- **Dataset content**:
Definition runOutbox (env : Env) (op : outboxOp) (td : tenantData) : tenantData :=
  match op with
  | OEnqueue evs => (Enqueue env evs td).2
  | OClaim limit lease owner at_ => (ClaimPending env limit lease owner at_ td).2
  | ODelivered id at_ => (MarkDelivered env id at_ td).2
  | OFailed id next msg => (MarkFailed env id next msg td).2
  | OReset id at_ => (Reset env id at_ td).2
  | ODeleteBefore before limit => (OutboxDeleteBefore env before limit td).2
  end.

(** The two calls that settle event [id]: handed over, or given up. *)
Definition settles (id : string) (op : outboxOp) : Prop :=
  match op with
  | ODelivered i _ => i = id
  | OFailed i next _ => i = id ∧ next = 0
  | _ => False
  end.

Definition owed (id : string) (td : tenantData) : Prop :=
  ∃ e, outbox td !! id = Some e ∧ o_Status e = OutboxPending.

Lemma stampEvent_Status env i e : o_Status (stampEvent env i e) = OutboxPending.
Proof. unfold stampEvent. by destruct (strEq _ _), (IsZero (o_CreatedAt _)), (IsZero (o_NextAttemptAt _)). Qed.

Lemma enqueueLoop_owed env i evs td id : owed id td → owed id (enqueueLoop env i evs td).
Proof.
  revert i td. induction evs as [|e evs IH]; intros i td Ho; [done|]. cbn [enqueueLoop]. apply IH.
  destruct Ho as (x&Hx&Hs). unfold owed. cbn.
  destruct (decide (o_ID (stampEvent env i e) = id)) as [<-|Hne].
  - exists (stampEvent env i e). by rewrite lookup_insert_eq, stampEvent_Status.
  - exists x. by rewrite lookup_insert_ne.
Qed.

Lemma enqueueLoop_enqueues env k evs td i e :
  evs !! i = Some e → owed (o_ID (stampEvent env (k + i) e)) (enqueueLoop env k evs td).
Proof.
  revert td i k. induction evs as [|e' evs IH]; intros td [|i] k Hi; try done; cbn [enqueueLoop].
  - injection Hi as ->. apply enqueueLoop_owed. rewrite Nat.add_0_r.
    exists (stampEvent env k e). cbn -[stampEvent]. by rewrite lookup_insert_eq, stampEvent_Status.
  - replace (k + S i)%nat with (S k + i)%nat by lia. by apply IH.
Qed.

Lemma onEvent_owed env i f td id :
  (∀ e, i = id → o_Status e = OutboxPending → o_Status (f e) = OutboxPending) →
  owed id td → owed id (onEvent env i f td).2.
Proof.
  intros Hf (x&Hx&Hs). unfold onEvent, checked, throw. destruct (e_closed env); [by exists x|].
  destruct (outbox td !! i) as [e|] eqn:He; [|by exists x]. unfold owed. cbn.
  destruct (decide (i = id)) as [->|Hne].
  - exists (f e). rewrite lookup_insert_eq. simplify_eq. auto.
  - exists x. by rewrite lookup_insert_ne.
Qed.

Lemma owed_step env op td id : ¬ settles id op → owed id td → owed id (runOutbox env op td).
Proof.
  intros Hn Ho. destruct op as [evs|limit lease owner at_|i at_|i next msg|i at_|before limit]; cbn [runOutbox].
  - unfold Enqueue, checked, throw. destruct (e_closed env); [done|]. by apply enqueueLoop_owed.
  - unfold ClaimPending, checked, throw. destruct (e_closed env); [done|].
    destruct Ho as (x&Hx&Hs). unfold owed. cbn.
    rewrite alterAll_lookup by (by apply NoDup_capTo, NoDup_selectIDs). rewrite Hx.
    case_decide; cbn; eauto.
  - apply onEvent_owed; [|done]. intros e -> _. by destruct Hn.
  - apply onEvent_owed; [|done]. intros e -> Hs. unfold failedEvent, IsZero.
    destruct (next =? 0) eqn:E; [|done]. to_prop. by destruct Hn.
  - by apply onEvent_owed.
  - unfold OutboxDeleteBefore, checked, throw. destruct (e_closed env); [done|].
    destruct Ho as (x&Hx&Hs). exists x. split; [|done]. cbn. rewrite deleteAll_lookup.
    case_decide as Hin; [|done].
    apply elem_of_capTo, elem_of_selectIDs in Hin as (y&Hy&Hsel). simplify_eq.
    rewrite Hs in Hsel. by rewrite andb_false_r in Hsel.
Qed.

(** No event is lost.  Once enqueued, an event stays pending
    in the outbox, hence claimable again, through any sequence of enqueues,
    claims by any dispatchers, retries, replays and retention runs, until it
    is marked delivered or given up as a dead letter. *)
Theorem outbox_never_loses_event env evs td e i steps :
  e_closed env = false → evs !! i = Some e →
  let id := o_ID (stampEvent env i e) in
  Forall (λ s, ¬ settles id s.2) steps →
  owed id (foldl (λ td s, runOutbox s.1 s.2 td) (Enqueue env evs td).2 steps).
Proof.
  intros Hc Hi id Hall.
  assert (Hq : owed id (Enqueue env evs td).2).
  { unfold Enqueue, checked. rewrite Hc. by apply (enqueueLoop_enqueues env 0 evs td i e). }
  revert Hq. generalize (Enqueue env evs td).2 as t.
  induction Hall as [|[env' op] steps Hs _ IH]; intros t Ht; [done|]. cbn [foldl].
  apply IH. by apply owed_step.
Qed.

Lemma ClaimPending_inv env limit lease owner at_ td l td' :
  ClaimPending env limit lease owner at_ td = (inr l, td') →
  let ids := capTo limit (selectIDs (λ _ e, outboxDue (TruncateTime at_) e) (outbox td)) in
  (∀ id, outbox td' !! id =
     if decide (id ∈ ids)
     then leaseEvent owner (TruncateTime (addTime (TruncateTime at_) lease)) <$> outbox td !! id
     else outbox td !! id) ∧
  (∀ y, y ∈ l → ∃ id x, id ∈ ids ∧ outbox td !! id = Some x ∧ outboxDue (TruncateTime at_) x = true ∧
     y = leaseEvent owner (TruncateTime (addTime (TruncateTime at_) lease)) x).
Proof.
  unfold ClaimPending, checked, throw. destruct (e_closed env); [done|]. intros [= <- <-]. split.
  - intros id. cbn. by rewrite alterAll_lookup by (by apply NoDup_capTo, NoDup_selectIDs).
  - intros y Hy. apply list_elem_of_omap in Hy as (id&Hid&Hy).
    pose proof Hid as Hin. apply elem_of_capTo, elem_of_selectIDs in Hin as (x&Hx&Hd).
    exists id, x. rewrite Hx in Hy. cbn in Hy. by simplify_eq.
Qed.
(* ===== verification/CampaignProps.v ===== *)
(** * Properties of the campaign operations and loops

    The campaign state machine under any number of concurrent operations and
    loops, the guards of a start, completion and its race with a retry, and the
    progress of the chunked loops. *)

From S2P Require Import Prelude Enums Model MemTable MemData DeliveryRepo DeliveryQueue DeliveryProps Repos Prog Settings Campaign CampaignLoops.

(** ** The loops respect the campaign state machine *)

Lemma elem_of_paginate {T} (rows : gmap string T) p keep x :
  x ∈ res_Items (paginate rows p keep) → ∃ id, rows !! id = Some x ∧ keep x = true.
Proof.
  unfold paginate. cbn. intros (id&Hid&Hx)%list_elem_of_omap.
  assert (Hin : id ∈ pageIDs rows (Normalize p) keep).
  { destruct (_ <? _); [|done]. by eapply subseteq_take. }
  apply elem_of_pageIDs in Hin as (v&Hv&Hk&_). simplify_eq. eauto.
Qed.

Lemma frame_ListByStatus ss p : frameOp (λ env, ListByStatus env ss p).
Proof.
  intros env td. unfold ListByStatus, zoom, listWhere, checked, throw. by destruct (e_closed env).
Qed.
Lemma frame_CountUnique id : frameOp (λ env, CountUnique env id).
Proof. intros env td. unfold CountUnique, checked, throw. by destruct (e_closed env). Qed.
Lemma frame_BulkTransition c from to limit : frameOp (λ env, BulkTransition env c from to limit).
Proof. intros env td. unfold BulkTransition, checked, throw. by destruct (e_closed env). Qed.
Lemma frame_Release at_ limit : frameOp (λ env, ReleaseExpiredLeases env at_ limit).
Proof. intros env td. unfold ReleaseExpiredLeases, checked, throw. by destruct (e_closed env). Qed.
Lemma frame_DeleteDeliveries c before limit : frameOp (λ env, DeleteDeliveriesBefore env c before limit).
Proof.
  intros env td. unfold DeleteDeliveriesBefore, checked, throw. destruct (e_closed env); [done|]. cbn.
  generalize (capTo limit (selectIDs (λ _ d, strEq (d_CampaignID d) c && Before (d_CreatedAt d) (TruncateTime before))
    (deliveries td))) as ids.
  intros ids. revert td. induction ids as [|id ids IH]; intros td; [done|]. cbn [foldl]. rewrite IH.
  unfold dropDelivery. destruct (deliveries td !! id); [|done]. by destruct (negb _).
Qed.
Lemma frame_SuppressionDelete before limit : frameOp (λ env, SuppressionDeleteBefore env before limit).
Proof. intros env td. unfold SuppressionDeleteBefore, checked, throw. by destruct (e_closed env). Qed.
Lemma frame_TrackingDelete before limit : frameOp (λ env, TrackingDeleteBefore env before limit).
Proof. intros env td. unfold TrackingDeleteBefore, checked, throw. by destruct (e_closed env). Qed.
Lemma frame_BounceDelete before limit : frameOp (λ env, BounceDeleteBefore env before limit).
Proof. intros env td. unfold BounceDeleteBefore, checked, throw. by destruct (e_closed env). Qed.
Lemma frame_OutboxDelete before limit : frameOp (λ env, OutboxDeleteBefore env before limit).
Proof. intros env td. unfold OutboxDeleteBefore, checked, throw. by destruct (e_closed env). Qed.
Lemma frame_SettingsGet : frameOp SettingsGet.
Proof. intros env td. unfold SettingsGet, checked, throw. destruct (e_closed env); [done|]. by destruct (settings td). Qed.
Lemma frame_SettingsCreate s : frameOp (λ env, SettingsCreate env s).
Proof. intros env td. unfold SettingsCreate, checked, throw. destruct (e_closed env); [done|]. by destruct (settings td). Qed.

#[export] Hint Resolve frame_ListByStatus frame_CountUnique frame_BulkTransition frame_Release
  frame_DeleteDeliveries frame_SuppressionDelete frame_TrackingDelete frame_BounceDelete
  frame_OutboxDelete frame_SettingsGet frame_SettingsCreate : frame.

Abbreviation cwp := (wp campaignsRely campaignsGuar).

(** A campaign as a listing returned it. *)
Definition listed (statuses : list CampaignStatus) (td : tenantData) (c : Campaign) : Prop :=
  knows c (c_Status c) td ∧ c_Status c ∈ statuses.

Lemma wp_ListByStatus statuses p Q td :
  (∀ e td', Q (inl e) td') →
  (∀ res td', Forall (listed statuses td') (res_Items res) → Q (inr res) td') →
  cwp (call (λ env, ListByStatus env statuses p)) Q td.
Proof.
  intros He Hq. apply wp_call. intros env td0 [_ Hok].
  split; [apply guar_frame, frame_ListByStatus|].
  unfold ListByStatus, zoom, listWhere, checked, throw. destruct (e_closed env); cbn; [apply He|].
  apply Hq. apply Forall_forall. intros c Hc. apply elem_of_paginate in Hc as (id&Hid&Hk).
  unfold contains in Hk. apply bool_decide_eq_true in Hk. split; [|done].
  eapply knows_read; [exact Hid|]. by apply (Hok id c).
Qed.

Lemma wp_UpdateStats id s Q td :
  (∀ r td', evolve td td' → Q r td') → cwp (call (λ env, UpdateStats env id s)) Q td.
Proof.
  intros HQ. apply wp_call. intros env td0 [Hev _].
  assert (HG : campaignsGuar td0 (UpdateStats env id s td0).2).
  { unfold UpdateStats, checked, throw. destruct (e_closed env); [by apply guar_frame|].
    destruct (campaigns td0 !! id) as [c|] eqn:Hc; [|by apply guar_frame]. cbn. split.
    - intros i x Hx. cbn. destruct (decide (i = id)) as [->|Hne].
      + rewrite lookup_insert_eq. eexists. split; [done|]. simplify_eq. cbn. split; [lia|done].
      + exists x. rewrite lookup_insert_ne by done. split_and!; [done|lia|done].
    - intros i x x' Hx. cbn. intros [[<- <-]|[_ Hx']]%lookup_insert_Some; simplify_eq; by left. }
  split; [done|]. apply HQ. destruct HG as [HG _]. by etrans.
Qed.

Section each_safe.
Context {S : Type} (fn : S → Campaign → prog (S * option error)) (statuses : list CampaignStatus).
Context (Hfn : ∀ s c td, knows c (c_Status c) td → c_Status c ∈ statuses →
                  cwp (fn s c) (λ _ _, True) td).

Lemma eachItem_safe items s td :
  Forall (listed statuses td) items → cwp (eachItem fn items s) (λ _ _, True) td.
Proof.
  revert s td. induction items as [|c items IH]; intros s td Hl; cbn [eachItem]; [done|].
  inversion Hl as [|? ? [Hk Hs] Hl']; subst. apply wp_pbind.
  eapply wp_mono; [|apply wp_evolve, (Hfn s c td Hk Hs)].
  intros [e|[s' [e|]]] td' [_ Hev]; [done..|]. apply IH.
  eapply Forall_impl; [exact Hl'|]. intros x [Hkx Hsx]. split; [|done]. by eapply knows_evolve.
Qed.

Lemma eachPage_safe fuel pageSize cursor s td :
  cwp (eachPage fn fuel statuses pageSize cursor s) (λ _ _, True) td.
Proof.
  revert cursor s td. induction fuel as [|fuel IH]; intros cursor s td; cbn [eachPage]; [done|].
  apply wp_handle, wp_ctxErr; [done|]. apply wp_handle, wp_ListByStatus; [done|].
  intros res td' Hl. apply wp_pbind. eapply wp_mono; [|by apply eachItem_safe].
  intros [e|[s' [e|]]] td'' _; [done..|]. by destruct (strEq _ _).
Qed.
End each_safe.

Lemma walkCampaigns_safe fuel statuses pageSize fn td :
  (∀ c td, knows c (c_Status c) td → c_Status c ∈ statuses → cwp (fn c) (λ _ _, True) td) →
  cwp (walkCampaigns fuel statuses pageSize fn) (λ _ _, True) td.
Proof.
  intros Hfn. unfold walkCampaigns, eachCampaign. apply wp_pbind.
  eapply wp_mono; [|apply eachPage_safe]; [by intros [e|[[] [e|]]] td' _|].
  intros [] c td' Hk Hs. unfold stateless. apply wp_handle.
  eapply wp_mono; [|by apply Hfn]. by intros [e|[]].
Qed.

Lemma chunked_safe cfg del cutoff td :
  (∀ before limit, frameOp (λ env, del before limit env)) →
  cwp (chunked cfg del cutoff) (λ _ _, True) td.
Proof.
  intros Hf. unfold chunked. apply wp_pbind. generalize 0 as total. revert td.
  induction (cfg_RetentionMaxChunks cfg) as [|i IH]; intros td total; cbn [chunkedDelete]; [done|].
  apply wp_handle, wp_ctxErr; [done|]. apply wp_handle, wp_frame; [apply Hf|].
  intros [e|n] td' _; [done|]. cbv zeta. destruct (n <? _); [done|]. apply IH.
Qed.

Section loops_safe.
Context (marshal : campaignEventPayload → string).

Lemma scheduler_safe fuel page now td : cwp (schedulerTick marshal fuel page now) (λ _ _, True) td.
Proof.
  apply walkCampaigns_safe. intros c td1 Hk Hs. apply list_elem_of_singleton in Hs. rewrite Hs in Hk.
  unfold schedulerOne. destruct (After _ _); [done|]. apply wp_handle, resolve_safe; [done|].
  intros v td2 Hev. cbv zeta. set (c1 := if IsZero _ then _ else _).
  assert (c_ID c1 = c_ID c ∧ c_Version c1 = c_Version c ∧ c_Status c1 = CampaignRunning) as (H1&H2&H3).
  { unfold c1. by destruct (IsZero _). }
  apply wp_handle. eapply (wp_UpdateCampaign c1);
    [eapply knows_ext; [exact H1|exact H2|exact (knows_evolve _ _ _ _ Hk Hev)]| |].
  { right. rewrite H3. constructor. }
  intros [e|c'] td3; [by destruct (raced e)|]. apply wp_handle. by apply enqueue_safe.
Qed.

Lemma finalizerOne_safe cfg now st c td :
  knows c (c_Status c) td → c_Status c ∈ [CampaignRunning] →
  cwp (finalizerOne marshal cfg now st c) (λ _ _, True) td.
Proof.
  intros Hk Hs. apply list_elem_of_singleton in Hs. rewrite Hs in Hk. unfold finalizerOne.
  destruct st as [skips live]. cbv zeta. destruct (0 <? _); [done|].
  apply wp_handle. wp_skip. intros [e|counts] td1 Hev1; [done|].
  destruct (splitCounts counts) as [total inflight].
  apply wp_handle. wp_skip. intros r td2 Hev2. set (stats := match r with inl _ => _ | inr _ => _ end).
  apply wp_handle, wp_UpdateStats. intros [e|[]] td3 Hev3; [by destruct (raced e)|].
  destruct (_ || _); [done|]. apply wp_handle.
  assert (Hk3 : knows c CampaignRunning td3)
    by (eapply knows_evolve; [exact Hk|]; etrans; [exact Hev1|]; by etrans).
  eapply wp_UpdateCampaign; [eapply knows_ext; [..|exact Hk3]; done|by right; constructor|].
  intros [e|c'] td4; [by destruct (raced e)|]. apply wp_handle. by apply enqueue_safe.
Qed.

Lemma refreshItems_safe cfg now items td : cwp (refreshItems cfg now items) (λ _ _, True) td.
Proof.
  revert td. induction items as [|c items IH]; intros td; cbn [refreshItems]; [done|].
  destruct (negb _); [apply IH|]. apply wp_pbind. unfold refreshOne. apply wp_pbind. wp_skip.
  intros [e|tc] td1 _; [done|]. apply wp_handle, wp_UpdateStats.
  intros [e|[]] td2 _; [destruct (raced e); [apply IH|done]|apply IH].
Qed.

Lemma finalizer_safe fuel cfg now st td : cwp (finalizerTick marshal fuel cfg now st) (λ _ _, True) td.
Proof.
  unfold finalizerTick. apply wp_pbind. unfold tickRunning, eachCampaign. apply wp_pbind.
  eapply wp_mono; [|apply eachPage_safe; apply finalizerOne_safe].
  intros [e|[[skips live] err]] td1 _; [done|]. cbn [wp pret]. apply wp_pbind. unfold refreshTracking.
  destruct (_ || _); [done|]. apply wp_pbind.
  eapply (wp_mono _ _ _ (λ _ _, True)); [by intros [e|[cur err']]|].
  generalize 0 as scanned. generalize st.2 as cursor. clear. revert td1.
  induction fuel as [|fuel IH]; intros td cursor scanned; cbn [refreshPages]; [done|].
  destruct (negb _); [done|]. apply wp_handle, wp_ctxErr; [done|]. apply wp_handle. wp_skip.
  intros [e|res] td2 _; [done|]. apply wp_handle.
  eapply wp_mono; [|apply refreshItems_safe]. intros [e|[]] td3 _; [done|]. by destruct (strEq _ _).
Qed.
End loops_safe.

Lemma canceller_safe fuel page chunk td : cwp (cancellerTick fuel page chunk) (λ _ _, True) td.
Proof.
  apply walkCampaigns_safe. intros c td1 _ _. unfold cancellerOne. apply wp_pbind. wp_skip.
  by intros [e|n] td2 _.
Qed.

Lemma leaseReaper_safe limit now td : cwp (leaseReaperTick limit now) (λ _ _, True) td.
Proof. unfold leaseReaperTick. apply wp_pbind. wp_skip. by intros [e|n] td2 _. Qed.

Lemma LoadTenantSettings_safe rand tenant at_ td :
  cwp (LoadTenantSettings rand tenant at_) (λ _ _, True) td.
Proof.
  unfold LoadTenantSettings. apply wp_handle. wp_skip. intros [e|s] td1 _; [|done].
  destruct (negb _); [done|]. apply wp_handle. wp_skip. intros [e'|s] td2 _; [|done].
  destruct (negb _); [done|]. by wp_skip.
Qed.

Lemma retention_safe fuel cfg rand tenant now td : cwp (retentionTick fuel cfg rand tenant now) (λ _ _, True) td.
Proof.
  unfold retentionTick. apply wp_pbind. eapply wp_mono; [|apply LoadTenantSettings_safe].
  intros [e|s] td1 _; [done|]. destruct (_ <=? 0); [done|]. cbv zeta. apply wp_pbind.
  eapply wp_mono; [|apply walkCampaigns_safe].
  2: { intros c td2 _ _. unfold retentionOne. destruct (negb _); [done|].
       apply chunked_safe. auto with frame. }
  intros [e|[]] td2 _; [done|]. apply wp_pbind. eapply wp_mono; [|apply chunked_safe; auto with frame].
  intros [e|[]] td3 _; [done|]. unfold deleteTenantWide.
  apply wp_pbind. eapply wp_mono; [|apply chunked_safe; auto with frame].
  intros [e|[]] td4 _; [done|]. apply wp_pbind. eapply wp_mono; [|apply chunked_safe; auto with frame].
  intros [e|[]] td5 _; [done|]. apply chunked_safe. auto with frame.
Qed.

(** ** Any number of concurrent operations *)

(** Every operation and loop that writes campaigns, and the maintenance loops
    that run beside them. *)
Inductive controlOp :=
  | OpStart (now : Time) (id : string) (at_ : Time)
  | OpPause (now : Time) (id : string)
  | OpResume (now : Time) (id : string)
  | OpCancel (now : Time) (id : string)
  | OpRetry (chunk : Z) (now : Time) (id : string) (f : RetryFilter)
  | OpScheduler (fuel : nat) (page : Z) (now : Time)
  | OpFinalizer (fuel : nat) (cfg : ctlConfig) (now : Time) (st : gmap string Z * string)
  | OpCanceller (fuel : nat) (page chunk : Z)
  | OpReaper (limit : Z) (now : Time)
  | OpRetention (fuel : nat) (cfg : ctlConfig) (rand tenant : string) (now : Time).

Definition discard {A} (p : prog A) : prog unit := handle p (λ _, pret tt).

- **Work instructions**:
Write out, word for word, all lines from the line that holds "(page chunk : Z)" through the last line of the listing, with both end lines kept.

- **Result for this task**:
  | OpCanceller (fuel : nat) (page chunk : Z)
  | OpReaper (limit : Z) (now : Time)
  | OpRetention (fuel : nat) (cfg : ctlConfig) (rand tenant : string) (now : Time).

Definition discard {A} (p : prog A) : prog unit := handle p (λ _, pret tt).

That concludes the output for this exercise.